------ Records for this task

(* ===== verification/Gate.v ===== *)
(** * The two-key promise, as an interface

    Four components guard destructive requests by typed confirmation: the
    detection rules page, the investigation store, the isolation page and
    the settings.
    [TwoKeyComponent] states what each promises about a single step; the
    trace theorem is proved once against the interface, and the components
    discharge it. *)
From S2P Require Import Prelude JsString Html Types TwoKey InvestigationContext AlertRules Isolation Settings.

Section Interface.
Context {S E Q : Type} (enabled : S -> E -> Prop) (handle : E -> S -> S * list Q) (s0 : S).

(** [tk_destructive q]: the request [q] needs a confirmation;
    [tk_confirmed s q]: in [s] the dialog that is open is that of [q] and its
    text has been typed. *)
Class TwoKeyComponent := {
  tk_destructive : Q -> Prop;
  tk_confirmed : S -> Q -> Prop;
  tk_law es qs s e q :
    run enabled handle s0 es qs s -> enabled s e -> q ∈ snd (handle e s) ->
    tk_destructive q -> tk_confirmed s q }.

(** Every request of an execution was sent by one of its events. *)
Lemma effect_origin es qs s q :
  run enabled handle s0 es qs s -> q ∈ qs ->
  exists es1 e es2 qs1 s1, es = es1 ++ e :: es2 /\ run enabled handle s0 es1 qs1 s1 /\
    enabled s1 e /\ q ∈ snd (handle e s1).
Proof.
  induction 1 as [|es qs s e s' q' Hrun IH Hen Hh]; [by intros ?%not_elem_of_nil|].
  intros [Hq|Hq]%elem_of_app.
  - destruct (IH Hq) as (es1 & e1 & es2 & qs1 & s1 & -> & H). exists es1, e1, (es2 ++ [e]), qs1, s1.
    by rewrite <-app_assoc.
  - exists es, e, [], qs, s. split_and!; [done..|]. by rewrite Hh.
Qed.

(** Every destructive request of an execution was sent by an event of it, in a
    state where it was confirmed. *)
Lemma gate_trace `{!TwoKeyComponent} es qs s q :
  run enabled handle s0 es qs s -> q ∈ qs -> tk_destructive q ->
  exists es1 e es2 qs1 s1, es = es1 ++ e :: es2 /\ run enabled handle s0 es1 qs1 s1 /\
    enabled s1 e /\ q ∈ snd (handle e s1) /\ tk_confirmed s1 q.
Proof.
  intros Hrun Hq Hd. destruct (effect_origin es qs s q Hrun Hq) as (es1 & e & es2 & qs1 & s1 & Es & Hr & Hen & Hin).
  exists es1, e, es2, qs1, s1. split_and!; [done..|]. by eapply tk_law.
Qed.
End Interface.

(** ** The components *)
(** Switching off a rule with an automatic response: its name. *)
#[export, refine] Instance rules_two_key : TwoKeyComponent ar_enabled ar_handle ar_init := {
  tk_destructive q := exists r, q = PatchRule r false /\ er_auto r = true;
  tk_confirmed s q := forall r, q = PatchRule r false -> trim (ar_twoKeyInput s) = er_name r }.
Proof.
  intros es qs s e q Hrun _ Hq (r & -> & Ha) r' [= <-].
  by destruct (disable_confirmed es qs s e r Hrun Hq Ha) as (_ & H & _).
Defined.

(** Executing an action of an investigation: its target. *)
#[export, refine] Instance store_two_key : TwoKeyComponent cx_enabled cx_handle cx_init := {
  tk_destructive q := exists a t j r, q = PostExecute a t j r;
  tk_confirmed s q := forall a t j r, q = PostExecute a t j r -> trim (tkm_input (cx_twoKeyModal s)) = t }.
Proof.
  intros es qs s e q _ _ Hq (a & t & j & r & ->) ? ? ? ? [= <- <- <- <-].
  destruct (cx_handle e s) as [s' qs'] eqn:Eh.
  by destruct (execution_origin e s s' qs' a t j r Eh Hq) as (_ & act & _ & H & _).
Defined.

(** Isolating or releasing a host: its name, in the dialog of that host. *)
#[export, refine] Instance isolation_two_key_component locale :
  TwoKeyComponent (iso_enabled locale) iso_handle iso_init := {
  tk_destructive q := exists id, posts id q;
  tk_confirmed s q := forall id, posts id q ->
    exists p, io_pending s = Some p /\ ie_id (ip_host p) = id /\ io_twoKeyInput s = ie_hostname (ip_host p) }.
Proof.
  intros es qs s e q _ Hen Hq _ id Hid.
  destruct (post_origin locale s e id q Hen Hid Hq) as (_ & p & Hp & Hi & H & _). eauto.
Defined.

(** Revoking all sessions: the fixed phrase. *)
#[export, refine] Instance settings_two_key hostname locale :
  TwoKeyComponent (se_enabled hostname locale) se_handle se_init := {
  tk_destructive q := q = PostRevokeAll;
  tk_confirmed s q := exists d, se_danger s = Some d /\ trim (dg_input d) = "REVOKE ALL SESSIONS" }.
Proof.
  intros es qs s e q Hrun Hen Hq ->. apply revoke_all_origin in Hq as (-> & d & Hd & Ha).
  apply se_offers_guard in Hen as (d' & Hd' & Ht). pose proof (danger_invariant _ _ _ _ _ Hrun d Hd) as Hok.
  unfold danger_ok in Hok. rewrite Ha in Hok. exists d. split; [done|]. congruence.
Defined.

(** For instance: every isolation of an execution was sent while the name of
    the very host it isolates stood in the dialog. *)
Lemma isolation_traces locale es qs s id q :
  run (iso_enabled locale) iso_handle iso_init es qs s -> posts id q -> q ∈ qs ->
  exists es1 e es2 qs1 s1 p, es = es1 ++ e :: es2 /\
    run (iso_enabled locale) iso_handle iso_init es1 qs1 s1 /\ q ∈ snd (iso_handle e s1) /\
    io_pending s1 = Some p /\ ie_id (ip_host p) = id /\ io_twoKeyInput s1 = ie_hostname (ip_host p).
Proof.
  intros Hrun Hp Hq. destruct (gate_trace _ _ _ es qs s q Hrun Hq)
    as (es1 & e & es2 & qs1 & s1 & E & Hr & _ & Hin & H); [by exists id|].
  destruct (H id Hp) as (p & ? & ? & ?). exists es1, e, es2, qs1, s1, p. by split_and!.
Qed.
(* ===== verification/IocSearch.v ===== *)
(** * Indicator search ([pages/detection/IocSearchPage.tsx])

    The page searches a batch of indicators, keeps the last ten searches in
    [localStorage], exports the results as a [data:] URL, and puts indicators
    on a watch list.  The search is simulated in the page: after a timer it
    draws verdicts at random, so an answer event carries the draws (numbers
    in [0, 1)); arithmetic on them is exact.  A global risk score has one
    decimal and is kept in tenths.  The continuation of [toggleWatchlist]
    carries the results its closure captured. *)
From Stdlib Require Import QArith Qround Lqa.
From S2P Require Import Prelude JsString Dates Json Html Types Http SharedUi.
Local Open Scope nat_scope.


Record IOCResult := MkIOC {
  ir_ioc : string;
  ir_type : string;
  ir_feed : string;
  ir_verdict : Verdict;
  ir_confidence : Z;
  ir_lastSeen : option string;
  ir_searchCount30d : Z;
  ir_globalRiskScore : option Z;     (* tenths *)
  ir_isWatched : bool }.

Definition verdict_str (v : Verdict) : string :=
  match v with
  | Malicious => "malicious" | Suspicious => "suspicious" | Clean => "clean" | Unknown => "unknown"
  end.

(** ** Classification of an indicator *)

(** One or more digits. *)
Definition digits1 (s : string) : option string :=
  match s with
  | String a s' => match digit a with Some _ => Some (skip_digits s') | None => None end
  | EmptyString => None
  end.

(** [(?:\.[0-9]+){n}$] *)
Fixpoint dotted_groups (n : nat) (s : string) : bool :=
  match n with
  | O => String.eqb s EmptyString
  | S n => match expect "." s ≫= digits1 with Some r => dotted_groups n r | None => false end
  end.

(** [/^[0-9]+(?:\.[0-9]+){3}$/] *)
Definition ip_match (s : string) : bool :=
  match digits1 s with Some r => dotted_groups 3 r | None => false end.

Definition ioc_type (ioc : string) : string :=
  if includes "." ioc then (if ip_match ioc then "ip" else "domain") else "hash".

(** [searchQuery.split('\n').map(s => s.trim()).filter(Boolean)] *)
Definition ioc_list (q : string) : list string :=
  filter (fun s => s <> EmptyString) (trim <$> split_on newline q).

(** ** The simulated search *)
Record draw := Draw { dr_verdict : Q; dr_confidence : Q; dr_count : Q; dr_risk : Q }.

Definition unit_interval (q : Q) : Prop := (0 <= q /\ q < 1)%Q.
Definition draw_ok (d : draw) : Prop :=
  unit_interval (dr_verdict d) /\ unit_interval (dr_confidence d) /\
  unit_interval (dr_count d) /\ unit_interval (dr_risk d).

Definition mock_result (now : Z) (d : draw) (ioc : string) : IOCResult :=
  let malicious := negb (Qle_bool (dr_verdict d) (1 # 2)) in
  MkIOC ioc (ioc_type ioc)
    (if malicious then "AlienVault OTX" else "Internal Lookup")
    (if malicious then Malicious else Clean)
    (if malicious then 80 + Qfloor (dr_confidence d * 20) else 0)%Z
    (if malicious then Some (to_iso now) else None)
    (Qfloor (dr_count d * 15))
    (Some (if malicious then Qfloor ((7 + dr_risk d * 3) * 10 + (1 # 2)) else 12%Z))
    false.

(** ** Recent searches *)
Definition recents_doc (rs : list string) : doc := DArr (DStr <$> rs).

(** [JSON.parse(localStorage.getItem(key) || '[]')], the empty list when it
    throws; [None] when the stored text is not a list of strings. *)
Definition load_recents (stored : option string) : option (list string) :=
  match json_parse (or_str stored "[]") with
  | None => Some []
  | Some (JArr vs) => mapM (fun v => match v with JStr s => Some s | _ => None end) vs
  | Some _ => None
  end.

------------

*Task*. After locating the line with "intros Hrun Hq" in the material above, return it and each line after it exactly, ending at the line with "tk_destructive q := exists r, q".

*Answer to this problem*.
  intros Hrun Hq Hd. destruct (effect_origin es qs s q Hrun Hq) as (es1 & e & es2 & qs1 & s1 & Es & Hr & Hen & Hin).
  exists es1, e, es2, qs1, s1. split_and!; [done..|]. by eapply tk_law.
Qed.
End Interface.

(** ** The components *)
(** Switching off a rule with an automatic response: its name. *)
#[export, refine] Instance rules_two_key : TwoKeyComponent ar_enabled ar_handle ar_init := {
  tk_destructive q := exists r, q = PatchRule r false /\ er_auto r = true;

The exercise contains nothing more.